<<<<
Lemma flag_count_add_le s e f : wf s -> flag_count (state_of (add e f s)) <= flag_count s.
Proof.
  intros Hwf. destruct (contains s e) eqn:Hc.
  - unfold add. rewrite Hc. cbn. lia.
  - destruct (add_wf_absent s e f Hwf Hc) as (_ & _ & _ & ->).
    destruct (len s <? max_size s); [lia|].
    destruct (keys s) as [|[? [|]] ?]; lia.
Qed.

Lemma flag_count_remove_le s e : wf s -> flag_count (state_of (remove e s)) <= flag_count s.
Proof.
  intros Hwf. destruct (wf_inv s Hwf) as (ms & ks & off & fc & -> & Hnd & _ & _).
  destruct (contains (mk ms ks off fc) e) eqn:Hc.
  2:{ rewrite remove_absent by done. cbn. lia. }
  apply contains_mk in Hc. apply list_elem_of_fmap in Hc as (k & -> & Hin).
  apply list_elem_of_split in Hin as (pre & post & ->).
  rewrite remove_mk by done. cbn. destruct k.2; lia.
Qed.

(** No path increments the counter, so it never rises above zero. *)
Lemma reachable_flag_count s : reachable s -> flag_count s <= 0.
Proof.
  induction 1 as [ms Hms|s e f Hr IH|s e Hr IH].
  - cbn. lia.
  - pose proof (flag_count_add_le s e f (reachable_wf s Hr)). lia.
  - pose proof (flag_count_remove_le s e (reachable_wf s Hr)). lia.
Qed.

(** C9 (as amended): on a reachable cache that does not hold p, add(p, true)
    raises AttributeError only after it has stored the entry: p is then in
    the cache, total has grown by one, and flag_count has not been
    incremented.  flag_count is unchanged when the cache had room; when
    the cache was full it is unchanged if the evicted oldest entry was
    unflagged and one lower if that entry was flagged. *)
Theorem add_flagged_raises_after_storing s p :
  reachable s -> contains s p = false ->
  exists s',
    add p true s = Raises (AttributeError "flalg_count") s' /\
    contains s' p = true /\
    total s' = total s + 1 /\
    flag_count s'
    = (if len s <? max_size s then flag_count s
       else match keys s with
            | (_, true) :: _ => flag_count s - 1
            | _ => flag_count s
            end).
Proof.
  intros Hr Hc. pose proof (reachable_wf s Hr) as Hwf.
  destruct (add_wf_absent s p true Hwf Hc) as (Hadd & Hk & Ht & Hf).
  exists (state_of (add p true s)). split_and!; [done| |done|done].
  apply contains_keys; [by apply wf_add|].
  rewrite Hk, fmap_app. apply elem_of_app. right. cbn. left.
Qed.
End AddFacts.

(** C5: the claim fails on the flagged path of [add]: on the fresh cache that
    [connect] builds, add(p, True) stores the entry and then raises
    AttributeError, whatever the payload. *)
Theorem add_flagged_raises_on_fresh_cache (p : bytes) :
  add p true (init 1000)
  = Raises (AttributeError "flalg_count") (mk 1000 [(p, true)] 0 0).
Proof.
  change (init 1000) with (mk 1000 ([] : list (bytes * bool)) 0 0).
  rewrite add_mk_room; [done| |cbn; lia]. cbn. inversion 1.
Qed.

(** ** The inline length is a 24-bit integer *)

Lemma byte_of_Z_mod (z : Z) : byte_of_Z z = byte_of_Z (z mod 256).
Proof. unfold byte_of_Z. by rewrite Z.mod_mod by lia. Qed.

(** C6: the three length bytes of an inline transaction are a 24-bit
    big-endian integer.  For every L <= 16 777 215 the sender's
    pack('>HB', L >> 8, L & 0xff) yields the bytes
    (L >> 16, (L >> 8) & 0xff, L & 0xff), which the receiver decodes back to
    L; the receiver decodes any three bytes b0 b1 b2 to
    (b0 << 16) | (b1 << 8) | b2, a value in that range which the sender
    encodes back to b0 b1 b2. *)
Theorem inline_length_is_24_bit_big_endian (L : Z) (b0 b1 b2 : byte) :
  0 <= L <= 16777215 ->
  (exists e0 e1 e2,
     inline_length_bytes L = Ok [e0; e1; e2] /\
     byte_to_Z e0 = Z.shiftr L 16 /\
     byte_to_Z e1 = Z.land (Z.shiftr L 8) 0xff /\
     byte_to_Z e2 = Z.land L 0xff /\
     inline_length [e0; e1; e2] = Ok L) /\
  inline_length [b0; b1; b2]
  = Ok (Z.lor (Z.lor (Z.shiftl (byte_to_Z b0) 16) (Z.shiftl (byte_to_Z b1) 8))
          (byte_to_Z b2)) /\
  (exists L', inline_length [b0; b1; b2] = Ok L' /\ 0 <= L' <= 16777215 /\
     inline_length_bytes L' = Ok [b0; b1; b2]).
Proof.
  intros HL. split_and!.
  - exists (byte_of_Z (Z.shiftr L 16)), (byte_of_Z (Z.land (Z.shiftr L 8) 0xff)),
      (byte_of_Z (Z.land L 0xff)).
    rewrite <- encode_big_3, inline_length_bytes_encode, inline_length_encode by done.
    rewrite !byte_to_of_Z. split_and!; try done.
    + apply Z.mod_small. rewrite Z.shiftr_div_pow2 by lia.
      split; [apply Z.div_pos; lia|apply Z.div_lt_upper_bound; lia].
    + change 0xff with (Z.ones 8). rewrite Z.land_ones by lia. apply Z.mod_mod. lia.
    + change 0xff with (Z.ones 8). rewrite Z.land_ones by lia. apply Z.mod_mod. lia.
  - rewrite inline_length_three. f_equal.
    pose proof (byte_to_Z_range b0) as R0. pose proof (byte_to_Z_range b1) as R1.
    pose proof (byte_to_Z_range b2) as R2.
    replace (Z.shiftl (byte_to_Z b0) 16) with (Z.shiftl (byte_to_Z b0 * 256) 8).
    2:{ rewrite !Z.shiftl_mul_pow2 by lia. lia. }
    rewrite (Z.lor_comm (Z.shiftl (byte_to_Z b0 * 256) 8)).
    rewrite <- (Z.shiftl_lor), (Z.lor_comm (byte_to_Z b1)).
    replace (byte_to_Z b0 * 256) with (Z.shiftl (byte_to_Z b0) 8)
      by (rewrite Z.shiftl_mul_pow2 by lia; lia).
    rewrite !lor_shiftl_low by (try rewrite lor_shiftl_low; lia). lia.
  - exists (byte_to_Z b0 * 65536 + byte_to_Z b1 * 256 + byte_to_Z b2).
    pose proof (byte_to_Z_range b0) as R0. pose proof (byte_to_Z_range b1) as R1.
    pose proof (byte_to_Z_range b2) as R2.
    split_and!; [apply inline_length_three|lia|lia|].
    rewrite inline_length_bytes_encode by lia.
    f_equal. cbn [encode le_encode rev app].
    set (v := byte_to_Z b0 * 65536 + byte_to_Z b1 * 256 + byte_to_Z b2).
    assert (H2 : v mod 256 = byte_to_Z b2).
    { unfold v. replace (byte_to_Z b0 * 65536 + byte_to_Z b1 * 256 + byte_to_Z b2)
        with (byte_to_Z b2 + (byte_to_Z b0 * 256 + byte_to_Z b1) * 256) by lia.
      rewrite Z.mod_add by lia. apply Z.mod_small. lia. }
    assert (Hd : v / 256 = byte_to_Z b0 * 256 + byte_to_Z b1).
    { unfold v. replace (byte_to_Z b0 * 65536 + byte_to_Z b1 * 256 + byte_to_Z b2)
        with (byte_to_Z b2 + (byte_to_Z b0 * 256 + byte_to_Z b1) * 256) by lia.
      rewrite Z.div_add by lia. rewrite Z.div_small by lia. lia. }
    assert (H1 : (v / 256) mod 256 = byte_to_Z b1).
    { rewrite Hd. rewrite Z.add_comm, Z.mod_add by lia. apply Z.mod_small. lia. }
    assert (H0 : v / 256 / 256 = byte_to_Z b0).
    { rewrite Hd. rewrite Z.add_comm, Z.div_add by lia. rewrite Z.div_small by lia. lia. }
    rewrite (byte_of_Z_mod (v / 256)), (byte_of_Z_mod v), H0, H1, H2.
    by rewrite !byte_of_to_Z.
Qed.

(** ** Errors on the receive and send paths *)

Lemma recv_block_transactions_oversize (n : nat) (block_data : bytes)
    (r : RelayNetworkClient) (b0 b1 b2 : byte) (rest : bytes) :
  byte_to_Z b0 * 65536 + byte_to_Z b1 * 256 + byte_to_Z b2 > 1000000 ->
  sock_in r = encode big_endian 2 0xffff ++ [b0; b1; b2] ++ rest ->
  recv_block_transactions (S n) block_data r
  = Raises (NameError "dat_length") (set_sock_in rest r).
Proof.
  intros Hbig Hin. cbn [recv_block_transactions].
  unfold bind at 1. unfold bind at 1, recv at 1. rewrite Hin.
  rewrite take_app_length', drop_app_length' by (by rewrite length_encode).
  unfold bind at 1. rewrite unpack_one by (by rewrite length_encode).
  rewrite decode_encode by (cbn; lia). cbn [lift item nth].
  change (0xffff =? 0xffff) with true. cbv iota.
  unfold bind at 1, recv at 1. cbn [sock_in set_sock_in].
  change (Z.to_nat 3) with 3%nat. cbn [take drop app].
  unfold bind at 1. rewrite inline_length_three. cbn [lift].
  destruct (Z.gtb_spec (byte_to_Z b0 * 65536 + byte_to_Z b1 * 256 + byte_to_Z b2) 1000000)
    as [_|?]; [|lia].
  reflexivity.
Qed.

Lemma recv_message_block_start (r : RelayNetworkClient) (count : Z)
    (header_data rest : bytes) :
  1 <= count <= 10000 ->
  length header_data = 80%nat ->
  sock_in r = frame_header BLOCK_TYPE count ++ header_data ++ rest ->
  exists block_data n,
    recv_message r
    = (let! block_data :=
         recv_block_transactions (S n) block_data in
       call_recipient (provide_block_call block_data) ;;;
       let! raw := recv (3 * 4) in
       let! trailer := lift (unpack big_endian [fmt_I; fmt_I; fmt_I] raw) in
       if decide (trailer = [MAGIC_BYTES; END_BLOCK_TYPE; 0]) then ret tt
       else raise (ProtocolError "Invalid END_BLOCK message after block"))%py
        (set_recipient_calls
           (recipient_calls r ++ [provide_block_header_call header_data])
           (set_sock_in rest r)).
Proof.
  intros Hcount Hhdr Hin.
  unfold recv_message. unfold bind at 1, recv at 1. rewrite Hin.
  change (Z.to_nat (3 * 4)) with 12%nat.
  rewrite take_app_length', drop_app_length' by (by rewrite length_frame_header).
  unfold bind at 1.
  rewrite unpack_frame_header by (unfold BLOCK_TYPE; lia). cbn [lift item nth].
  change (negb (MAGIC_BYTES =? MAGIC_BYTES)) with false. cbv iota.
  destruct (Z.gtb_spec count 1000000) as [?|_]; [lia|].
  change (BLOCK_TYPE =? VERSION_TYPE) with false.
  change (BLOCK_TYPE =? BLOCK_TYPE) with true. cbv iota.
  unfold recv_block. destruct (Z.gtb_spec count 10000) as [?|_]; [lia|].
  unfold bind at 1, recv at 1. cbn [sock_in set_sock_in].
  replace (Z.to_nat 80) with (length header_data) by lia.
  rewrite take_app_length, drop_app_length.
  unfold bind at 1, call_recipient at 1, modify at 1.
  cbn [recipient_calls set_sock_in].
  assert (Hblock : exists block_data,
            (if count <? 0xfd
             then (let! c := lift (pack little_endian [fmt_B] [count]) in
                   ret (header_data ++ c))%py
             else if count <? 0xffff
             then (let! c := lift (pack little_endian [fmt_H] [count]) in
                   ret (header_data ++ [xfd] ++ c))%py
             else if count <? 0xffffffff
             then (let! c := lift (pack little_endian [fmt_I] [count]) in
                   ret (header_data ++ [xfe] ++ c))%py
             else raise (ProtocolError "WTF?????"))
            = (ret block_data : M RelayNetworkClient bytes)).
  { destruct (Z.ltb_spec count 0xfd).
    - eexists. unfold bind. rewrite pack_one by (cbn; lia). reflexivity.
    - destruct (Z.ltb_spec count 0xffff); [|lia].
      eexists. unfold bind. rewrite pack_one by (cbn; lia). reflexivity. }
  destruct Hblock as [block_data ->]. unfold bind at 1, ret at 1.
  destruct (Z.to_nat count) as [|n] eqn:Hn; [lia|].
  exists block_data, n. reflexivity.
Qed.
>>>>
[Problem description]:
Would you print exactly, and only, the lines of the data above from the line with "rewrite decode_encode by" through the line with "change (Z.to_nat 3)", inclusive?

[Result]:
  rewrite decode_encode by (cbn; lia). cbn [lift item nth].
  change (0xffff =? 0xffff) with true. cbv iota.
  unfold bind at 1, recv at 1. cbn [sock_in set_sock_in].
  change (Z.to_nat 3) with 3%nat. cbn [take drop app].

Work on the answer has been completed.